A visão romântica trazida na parentalidade, amenizando a mentira das suas nuances, neste caso, “ser pai”, viver na espirituosidade de um “modelo ideal” [“role model”], numa ambição partilhada que, por vezes, acaba destruída pelas partidas do destino. Dario (Riccardo Scamarcio) virou pai de uma criança deficiente, cuja condição determinará toda a sua vida, e esse “fardo” irá pesar na estabilidade do casal e sobre a própria construção de um vínculo afectivo com o filho. Contudo, os seus desejos parentais mantêm-se vivos através do sobrinho, vendo nele o filho que nunca teve, assumindo esse papel de forma prioritária.

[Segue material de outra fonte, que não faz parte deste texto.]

(** X9: without a payload, the standard input of the process is a pipe
    that [execute] never writes to and never closes: in the whole run there
    is no write and no close, and the one launch there may be asks for a
    pipe. *)
Theorem X9_stdin_is_left_open
  (E : environment) (self : Subprocess) (command : str) (verbose : bool)
  (timeout : option Z) (kw : kwargs) (t : trace) :
  kw_stdin kw = None ->
  exists o s,
    execute E self command verbose timeout kw t = (o, t ++ s) /\
    List.filter is_stdin s = [] /\
    exists launch,
      popen_stdin (started_with launch) = PIPE /\
      (List.filter is_Popen s = [] \/
       List.filter is_Popen s = [Popen (started_with launch)]).
Proof.
  intros Hstdin. rewrite execute_run.
  destruct (execute_async_stage E self command (kw_stdin kw)
              (default true (kw_open_stdout kw))
              (default true (kw_open_stderr kw)) verbose (kw_log_mask_re kw)
              (kw_extra kw) (t ++ [lock_acquire]))
    as (o1 & s1 & Hrun1 & Hs1 & Hnone & Hlaunch & _).
  rewrite Hrun1. destruct (Hnone Hstdin) as [Hin1 _].
  set (launch := launched command (default true (kw_open_stdout kw))
                   (default true (kw_open_stderr kw)) (kw_extra kw)) in *.
  assert (Hstage : forall s2,
            forallb (fun e => is_wait_stage e || is_log e) s2 = true ->
            forall tail, List.filter is_stdin tail = [] ->
                         List.filter is_Popen tail = [] ->
            List.filter is_stdin (lock_acquire :: s1 ++ s2 ++ tail) = [] /\
            exists launch0,
              popen_stdin (started_with launch0) = PIPE /\
              (List.filter is_Popen (lock_acquire :: s1 ++ s2 ++ tail) = [] \/
               List.filter is_Popen (lock_acquire :: s1 ++ s2 ++ tail)
               = [Popen (started_with launch0)])).
  { intros s2 Hs2 tail Htail1 Htail2. simpl. rewrite !List.filter_app.
    rewrite Hin1, Htail1, Htail2.
    rewrite !(filter_none_of _ _ _ Hs2) by (now intros []).
    split; [reflexivity|]. exists launch. split; [reflexivity|].
    rewrite !app_nil_r. exact Hlaunch. }
  destruct o1 as [[[[iface u] stderr] stdout]|e|].
  2:{ exists (Raise e), (lock_acquire :: s1 ++ [] ++ [lock_release]). split.
      - rewrite <- !app_assoc. reflexivity.
      - now apply Hstage. }
  2:{ exists Hang, (lock_acquire :: s1 ++ [] ++ []). split.
      - rewrite <- !app_assoc, !app_nil_r. reflexivity.
      - now apply Hstage. }
  destruct (exec_command_stage E self command iface stdout stderr timeout
              verbose (kw_log_mask_re kw) (kw_extra kw)
              ((t ++ [lock_acquire]) ++ s1))
    as (o2 & s2 & Hrun2 & Hs2).
  rewrite Hrun2.
  destruct o2 as [r|e|].
  - eexists. exists (lock_acquire :: s1 ++ s2 ++
                       [log (if verbose then INFO else DEBUG)
                            (Command_exit_code (cmd r) (exit_code r));
                        lock_release]).
    split.
    + rewrite <- !app_assoc. reflexivity.
    + now apply Hstage.
  - exists (Raise e), (lock_acquire :: s1 ++ s2 ++ [lock_release]). split.
    + rewrite <- !app_assoc. reflexivity.
    + now apply Hstage.
  - exists Hang, (lock_acquire :: s1 ++ s2 ++ []). split.
    + rewrite <- !app_assoc, !app_nil_r. reflexivity.
    + now apply Hstage.
Qed.

Lemma X9_stdin_is_left_open_witness :
  exists o s,
    execute Samples.E_sleep Samples.plain "cat" false (Some 1)
      Samples.no_kwargs [] = (o, [] ++ s) /\
    List.filter is_stdin s = [] /\
    exists launch,
      popen_stdin (started_with launch) = PIPE /\
      (List.filter is_Popen s = [] \/
       List.filter is_Popen s = [Popen (started_with launch)]).
Proof.
  apply (X9_stdin_is_left_open Samples.E_sleep Samples.plain "cat" false
           (Some 1) Samples.no_kwargs []).
  reflexivity.
Defined.

(** X10: the warning written when the kill fails on a process that has
    exited shows the command as it was given, not the masked one: what a
    masking rule hides in the result and in the other records is in this
    record. *)
Theorem X10_warning_shows_the_command_unmasked
  (E : environment) (self : Subprocess) (command : str)
  (interface : Popen_obj) (stdout stderr : option IO) (timeout : option Z)
  (verbose : bool) (log_mask_re : option str) (kw : extra)
  (cmd_for_log : str) (t : trace) (n code : Z) :
  _mask_command E (self_log_mask_re self) command log_mask_re = Ok cmd_for_log ->
  wait_reply E = None ->
  timeout <> None ->
  poll_reply E (npolls t) = None ->
  kill_reply E = Some n ->
  poll_reply E (S (npolls t)) = Some code ->
  exists r s,
    _exec_command E self command interface stdout stderr timeout verbose
      log_mask_re kw t = (Ret r, t ++ s) /\
    cmd r = cmd_for_log /\
    List.filter is_log s = [log WARNING (completed_just_after_timeout command)].
Proof.
  intros Hmask Hw Ht Hp Hk Hp2.
  eexists. eexists. split.
  - eapply exec_kill_failed_exited; eassumption.
  - split; [reflexivity|]. filter_trace. reflexivity.
Qed.

Lemma X10_warning_shows_the_command_unmasked_witness :
  exists r s,
    _exec_command Samples.E_kill_race Samples.plain
      "login --password=hunter2 --quiet"
      (Samples.child "login --password=hunter2 --quiet")
      (Some (pipe STDOUT)) (Some (pipe STDERR)) (Some 1) false
      (Some "--password=(\S+)") Samples.no_extra [] = (Ret r, [] ++ s) /\
    cmd r = "login --password=<*masked*> --quiet" /\
    List.filter is_log s =
      [log WARNING
         (completed_just_after_timeout "login --password=hunter2 --quiet")].
Proof.
  apply (X10_warning_shows_the_command_unmasked Samples.E_kill_race
           Samples.plain "login --password=hunter2 --quiet"
           (Samples.child "login --password=hunter2 --quiet")
           (Some (pipe STDOUT)) (Some (pipe STDERR)) (Some 1) false
           (Some "--password=(\S+)") Samples.no_extra
           "login --password=<*masked*> --quiet" [] 3 0).
  - reflexivity.
  - reflexivity.
  - discriminate.
  - reflexivity.
  - reflexivity.
  - reflexivity.
Defined.

(** X11: in one run of [_exec_command] the process is killed at most once
    and asked with [poll] at most twice; when [wait] gives an exit code it
    is neither killed nor asked; and whenever a result is returned the
    readers have not been cancelled and the five-second join has not been
    run. *)
Theorem X11_kill_and_poll_are_bounded
  (E : environment) (self : Subprocess) (command : str)
  (interface : Popen_obj) (stdout stderr : option IO) (timeout : option Z)
  (verbose : bool) (log_mask_re : option str) (kw : extra) (t : trace) :
  exists o s,
    _exec_command E self command interface stdout stderr timeout verbose
      log_mask_re kw t = (o, t ++ s) /\
    (List.length (List.filter is_kill s) <= 1)%nat /\
    (List.length (List.filter is_poll s) <= 2)%nat /\
    (wait_reply E <> None ->
     List.filter is_kill s = [] /\ List.filter is_poll s = []) /\
    match o with
    | Ret _ =>
        List.filter is_cancel s = [] /\
        List.filter is_long_join s = []
    | _ => True
    end.
Proof.
  destruct (_mask_command E (self_log_mask_re self) command log_mask_re)
    as [cmd_for_log|e] eqn:Hmask.
  2:{ exists (Raise e), []. rewrite app_nil_r.
      split; [now apply exec_mask_error|]. simpl. repeat split; lia. }
  destruct (wait_reply E) as [code|] eqn:Hw.
  { eexists. eexists. split; [eapply exec_exited; eassumption|].
    repeat split; filter_trace; try lia; try reflexivity. }
  destruct timeout as [T|] eqn:HT.
  2:{ eexists. eexists. split; [eapply exec_blocked; eauto|].
      repeat split; filter_trace; try lia; try congruence. }
  assert (Ht : Some T <> None) by discriminate.
  destruct (poll_reply E (npolls t)) as [code|] eqn:Hp.
  { eexists. eexists. split; [eapply exec_late_exit; eassumption|].
    repeat split; filter_trace; try lia; try congruence. }
  destruct (kill_reply E) as [n|] eqn:Hk.
  2:{ eexists. eexists. split; [eapply exec_killed; eassumption|].
      repeat split; filter_trace; try lia; try congruence. }
  destruct (poll_reply E (S (npolls t))) as [code|] eqn:Hp2.
  - eexists. eexists. split; [eapply exec_kill_failed_exited; eassumption|].
    repeat split; filter_trace; try lia; try congruence.

  - eexists. eexists. split; [eapply exec_kill_failed; eassumption|].
    repeat split; filter_trace; try lia; try congruence.
Qed.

“I figli della scimmia” (cujo título remete para uma fábula de Esopo sobre um macaco com duas crias, mas que dá atenção apenas a uma) é um filme com tudo para roçar a manipulação emocional ou o melodrama telenovelesco. Porém, fiquemos pela subtileza e pela discrição, enquanto Tommaso Landucci (depois de sair das suas, literais, cavernas cinematográficas) descreve um drama arranjado no seu realismo, sem histrionismos ou miserabilidade. Há um gesto, há um olhar, uma atitude que, sem o devido foco de um realizador que deseja controlar o olhar do espectador, vão-nos trilhando aquilo que a obra pretende dialogar: essa paternidade amputada, com moralismos tímidos, ou solucionando-se através do conformismo (em jeito de impotência, consolidando-se num estado de utopia derrotista). Ai, vida ingrata, “dando cerejas a quem não consegue separar o carnudo fruto do seu caroço”!
Os actores camuflam-se no quotidiano e no mundano. Riccardo Scamarcio, actor com um pé em Itália e outro em Hollywood, de “Caravaggio” a némesis de “John Wick”, revela-se despido de qualquer gula de galanteador. É um homem comum, corroído pelas circunstâncias da vida e incapaz de respirar dentro dessa ideia romantizada de paternidade. Daí esta produção sorrateira, a recordar o método de cinema social que o francês Stéphane Brizé encaminhava em tempos como discurso ao proletariado e aos novos mecanismos laborais, embora “I figli della scimmia” procure outro conto: uma história contra as normas da família dita funcional e contra a própria romantização da instituição familiar, mas sem a necessidade de alarido no meio.